▶ [Action item]:
Return every record verbatim.

Collected data
━━━━━━━━━━
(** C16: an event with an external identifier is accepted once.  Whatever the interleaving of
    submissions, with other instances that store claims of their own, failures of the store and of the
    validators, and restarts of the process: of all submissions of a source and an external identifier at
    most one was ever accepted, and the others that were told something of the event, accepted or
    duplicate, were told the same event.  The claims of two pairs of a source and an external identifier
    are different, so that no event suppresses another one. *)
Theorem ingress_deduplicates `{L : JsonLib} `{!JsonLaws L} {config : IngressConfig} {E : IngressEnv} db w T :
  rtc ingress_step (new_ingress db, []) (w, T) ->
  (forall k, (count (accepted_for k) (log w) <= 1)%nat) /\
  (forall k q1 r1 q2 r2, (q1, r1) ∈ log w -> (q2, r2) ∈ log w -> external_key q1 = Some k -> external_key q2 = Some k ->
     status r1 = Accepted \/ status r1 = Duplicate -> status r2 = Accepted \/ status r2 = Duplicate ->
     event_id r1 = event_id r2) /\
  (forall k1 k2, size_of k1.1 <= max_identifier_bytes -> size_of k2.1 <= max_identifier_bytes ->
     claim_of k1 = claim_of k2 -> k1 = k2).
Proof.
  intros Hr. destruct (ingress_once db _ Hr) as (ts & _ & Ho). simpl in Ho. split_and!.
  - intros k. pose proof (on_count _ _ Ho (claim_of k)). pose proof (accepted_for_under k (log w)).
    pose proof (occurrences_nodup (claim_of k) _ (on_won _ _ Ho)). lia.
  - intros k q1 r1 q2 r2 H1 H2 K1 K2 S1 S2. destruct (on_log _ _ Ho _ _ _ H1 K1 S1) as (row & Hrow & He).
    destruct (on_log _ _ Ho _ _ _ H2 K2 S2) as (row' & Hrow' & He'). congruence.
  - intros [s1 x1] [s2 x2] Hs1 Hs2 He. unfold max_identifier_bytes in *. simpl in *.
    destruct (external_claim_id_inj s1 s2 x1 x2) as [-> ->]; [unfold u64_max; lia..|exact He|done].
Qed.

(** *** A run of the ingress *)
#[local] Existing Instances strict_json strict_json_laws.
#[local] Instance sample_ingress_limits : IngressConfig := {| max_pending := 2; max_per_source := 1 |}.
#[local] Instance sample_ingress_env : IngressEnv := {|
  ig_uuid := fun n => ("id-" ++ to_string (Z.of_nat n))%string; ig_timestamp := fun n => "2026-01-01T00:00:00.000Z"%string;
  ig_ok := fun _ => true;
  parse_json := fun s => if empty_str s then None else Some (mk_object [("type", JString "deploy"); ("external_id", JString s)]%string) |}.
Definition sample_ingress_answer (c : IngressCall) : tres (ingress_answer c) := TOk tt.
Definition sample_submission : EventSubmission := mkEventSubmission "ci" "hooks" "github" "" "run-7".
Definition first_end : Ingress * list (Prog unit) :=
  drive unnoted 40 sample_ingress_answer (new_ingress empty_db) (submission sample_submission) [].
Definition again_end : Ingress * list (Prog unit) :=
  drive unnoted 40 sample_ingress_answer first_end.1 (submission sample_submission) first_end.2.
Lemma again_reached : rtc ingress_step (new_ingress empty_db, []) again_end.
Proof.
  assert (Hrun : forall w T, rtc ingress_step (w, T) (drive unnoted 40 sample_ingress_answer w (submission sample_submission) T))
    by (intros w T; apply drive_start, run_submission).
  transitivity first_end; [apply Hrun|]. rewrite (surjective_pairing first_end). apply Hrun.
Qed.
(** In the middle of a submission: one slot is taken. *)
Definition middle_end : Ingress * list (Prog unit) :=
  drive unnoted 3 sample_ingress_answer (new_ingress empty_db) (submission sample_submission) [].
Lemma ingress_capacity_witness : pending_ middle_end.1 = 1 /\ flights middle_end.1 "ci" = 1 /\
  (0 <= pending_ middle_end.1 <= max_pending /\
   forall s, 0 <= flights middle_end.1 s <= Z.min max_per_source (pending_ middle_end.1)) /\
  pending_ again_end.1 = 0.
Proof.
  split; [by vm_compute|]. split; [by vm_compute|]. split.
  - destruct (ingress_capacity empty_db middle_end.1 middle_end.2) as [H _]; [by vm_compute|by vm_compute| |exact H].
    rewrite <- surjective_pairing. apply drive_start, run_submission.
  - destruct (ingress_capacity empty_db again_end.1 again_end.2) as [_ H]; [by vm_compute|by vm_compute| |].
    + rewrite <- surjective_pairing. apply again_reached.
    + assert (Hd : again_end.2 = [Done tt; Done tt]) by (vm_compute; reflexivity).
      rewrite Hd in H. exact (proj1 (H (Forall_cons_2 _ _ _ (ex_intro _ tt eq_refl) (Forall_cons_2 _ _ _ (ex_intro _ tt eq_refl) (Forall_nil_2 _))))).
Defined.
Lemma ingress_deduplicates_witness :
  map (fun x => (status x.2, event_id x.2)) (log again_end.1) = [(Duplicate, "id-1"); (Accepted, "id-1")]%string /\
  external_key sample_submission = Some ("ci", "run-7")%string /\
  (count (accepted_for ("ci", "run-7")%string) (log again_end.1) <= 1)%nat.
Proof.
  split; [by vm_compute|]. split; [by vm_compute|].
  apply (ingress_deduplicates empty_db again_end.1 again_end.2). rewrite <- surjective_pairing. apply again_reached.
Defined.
━━━━━━━━━━
▶ [Result of the exercise]:
(** C16: an event with an external identifier is accepted once.  Whatever the interleaving of
    submissions, with other instances that store claims of their own, failures of the store and of the
    validators, and restarts of the process: of all submissions of a source and an external identifier at
    most one was ever accepted, and the others that were told something of the event, accepted or
    duplicate, were told the same event.  The claims of two pairs of a source and an external identifier
    are different, so that no event suppresses another one. *)
Theorem ingress_deduplicates `{L : JsonLib} `{!JsonLaws L} {config : IngressConfig} {E : IngressEnv} db w T :
  rtc ingress_step (new_ingress db, []) (w, T) ->
  (forall k, (count (accepted_for k) (log w) <= 1)%nat) /\
  (forall k q1 r1 q2 r2, (q1, r1) ∈ log w -> (q2, r2) ∈ log w -> external_key q1 = Some k -> external_key q2 = Some k ->
     status r1 = Accepted \/ status r1 = Duplicate -> status r2 = Accepted \/ status r2 = Duplicate ->
     event_id r1 = event_id r2) /\
  (forall k1 k2, size_of k1.1 <= max_identifier_bytes -> size_of k2.1 <= max_identifier_bytes ->
     claim_of k1 = claim_of k2 -> k1 = k2).
Proof.
  intros Hr. destruct (ingress_once db _ Hr) as (ts & _ & Ho). simpl in Ho. split_and!.
  - intros k. pose proof (on_count _ _ Ho (claim_of k)). pose proof (accepted_for_under k (log w)).
    pose proof (occurrences_nodup (claim_of k) _ (on_won _ _ Ho)). lia.
  - intros k q1 r1 q2 r2 H1 H2 K1 K2 S1 S2. destruct (on_log _ _ Ho _ _ _ H1 K1 S1) as (row & Hrow & He).
    destruct (on_log _ _ Ho _ _ _ H2 K2 S2) as (row' & Hrow' & He'). congruence.
  - intros [s1 x1] [s2 x2] Hs1 Hs2 He. unfold max_identifier_bytes in *. simpl in *.
    destruct (external_claim_id_inj s1 s2 x1 x2) as [-> ->]; [unfold u64_max; lia..|exact He|done].
Qed.

(** *** A run of the ingress *)
#[local] Existing Instances strict_json strict_json_laws.
#[local] Instance sample_ingress_limits : IngressConfig := {| max_pending := 2; max_per_source := 1 |}.
#[local] Instance sample_ingress_env : IngressEnv := {|
  ig_uuid := fun n => ("id-" ++ to_string (Z.of_nat n))%string; ig_timestamp := fun n => "2026-01-01T00:00:00.000Z"%string;
  ig_ok := fun _ => true;
  parse_json := fun s => if empty_str s then None else Some (mk_object [("type", JString "deploy"); ("external_id", JString s)]%string) |}.
Definition sample_ingress_answer (c : IngressCall) : tres (ingress_answer c) := TOk tt.
Definition sample_submission : EventSubmission := mkEventSubmission "ci" "hooks" "github" "" "run-7".
Definition first_end : Ingress * list (Prog unit) :=
  drive unnoted 40 sample_ingress_answer (new_ingress empty_db) (submission sample_submission) [].
Definition again_end : Ingress * list (Prog unit) :=
  drive unnoted 40 sample_ingress_answer first_end.1 (submission sample_submission) first_end.2.
Lemma again_reached : rtc ingress_step (new_ingress empty_db, []) again_end.
Proof.
  assert (Hrun : forall w T, rtc ingress_step (w, T) (drive unnoted 40 sample_ingress_answer w (submission sample_submission) T))
    by (intros w T; apply drive_start, run_submission).
  transitivity first_end; [apply Hrun|]. rewrite (surjective_pairing first_end). apply Hrun.
Qed.
(** In the middle of a submission: one slot is taken. *)
Definition middle_end : Ingress * list (Prog unit) :=
  drive unnoted 3 sample_ingress_answer (new_ingress empty_db) (submission sample_submission) [].
Lemma ingress_capacity_witness : pending_ middle_end.1 = 1 /\ flights middle_end.1 "ci" = 1 /\
  (0 <= pending_ middle_end.1 <= max_pending /\
   forall s, 0 <= flights middle_end.1 s <= Z.min max_per_source (pending_ middle_end.1)) /\
  pending_ again_end.1 = 0.
Proof.
  split; [by vm_compute|]. split; [by vm_compute|]. split.
  - destruct (ingress_capacity empty_db middle_end.1 middle_end.2) as [H _]; [by vm_compute|by vm_compute| |exact H].
    rewrite <- surjective_pairing. apply drive_start, run_submission.
  - destruct (ingress_capacity empty_db again_end.1 again_end.2) as [_ H]; [by vm_compute|by vm_compute| |].
    + rewrite <- surjective_pairing. apply again_reached.
    + assert (Hd : again_end.2 = [Done tt; Done tt]) by (vm_compute; reflexivity).
      rewrite Hd in H. exact (proj1 (H (Forall_cons_2 _ _ _ (ex_intro _ tt eq_refl) (Forall_cons_2 _ _ _ (ex_intro _ tt eq_refl) (Forall_nil_2 _))))).
Defined.
Lemma ingress_deduplicates_witness :
  map (fun x => (status x.2, event_id x.2)) (log again_end.1) = [(Duplicate, "id-1"); (Accepted, "id-1")]%string /\
  external_key sample_submission = Some ("ci", "run-7")%string /\
  (count (accepted_for ("ci", "run-7")%string) (log again_end.1) <= 1)%nat.
Proof.
  split; [by vm_compute|]. split; [by vm_compute|].
  apply (ingress_deduplicates empty_db again_end.1 again_end.2). rewrite <- surjective_pairing. apply again_reached.
Defined.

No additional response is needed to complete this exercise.